(** * funcx-web-service: the Redis task queue ([funcx_web_service/routes/redis_q.py])

    A shallow embedding of [RedisQueue] and [EndpointQueue] together with the
    part of the Redis server and of the [redis] client library they talk to,
    followed by the properties of the queue layer. *)

From stdpp Require Import gmap strings list fin_maps pretty.
From Stdlib Require Import NArith ZArith.

Local Open Scope string_scope.
Local Open Scope list_scope.

(** ** Python values the queue handles *)

(** [redis.StrictRedis(host=..., port=..., decode_responses=True)]: the client
    object.  Two clients built from the same arguments are distinct objects,
    [rc_id] tells them apart. *)
Record StrictRedis := mkStrictRedis {
  rc_id : nat;
  rc_host : string;
  rc_port : Z;
  rc_decode_responses : bool
}.

(** [class RedisQueue(object)]: the attributes set by [__init__]. *)
Record RedisQueue := mkRedisQueue {
  hostname : string;
  port : Z;
  redis_client : option StrictRedis;
  prefix : string
}.

(** [class EndpointQueue(RedisQueue)]: the inherited attributes and the two
    added by its own [__init__]. *)
Record EndpointQueue := mkEndpointQueue {
  super : RedisQueue;
  queue_name : string;
  endpoint : string
}.

(** The exceptions that travel through the queue methods.  [NotConnected]
    carries the queue it was raised for ([self.queue = queue]); [Empty] is
    [queue.Empty]; [ConnectionError] and [ResponseError] are those of
    [redis.exceptions]; [JSONDecodeError] and [TypeError] come out of
    [json.loads]. *)
Inductive exn :=
| NotConnected (queue : RedisQueue)
| Empty
| AttributeError
| ConnectionError
| ResponseError (msg : string)
| TypeError
| JSONDecodeError.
━━━━━━━━━━━━━━━━━━━━━━━━━━━━━━
- **Task description**
Copy out every line of the data in which the word "class" is found.

- **Answer for the task**
(** [class RedisQueue(object)]: the attributes set by [__init__]. *)
(** [class EndpointQueue(RedisQueue)]: the inherited attributes and the two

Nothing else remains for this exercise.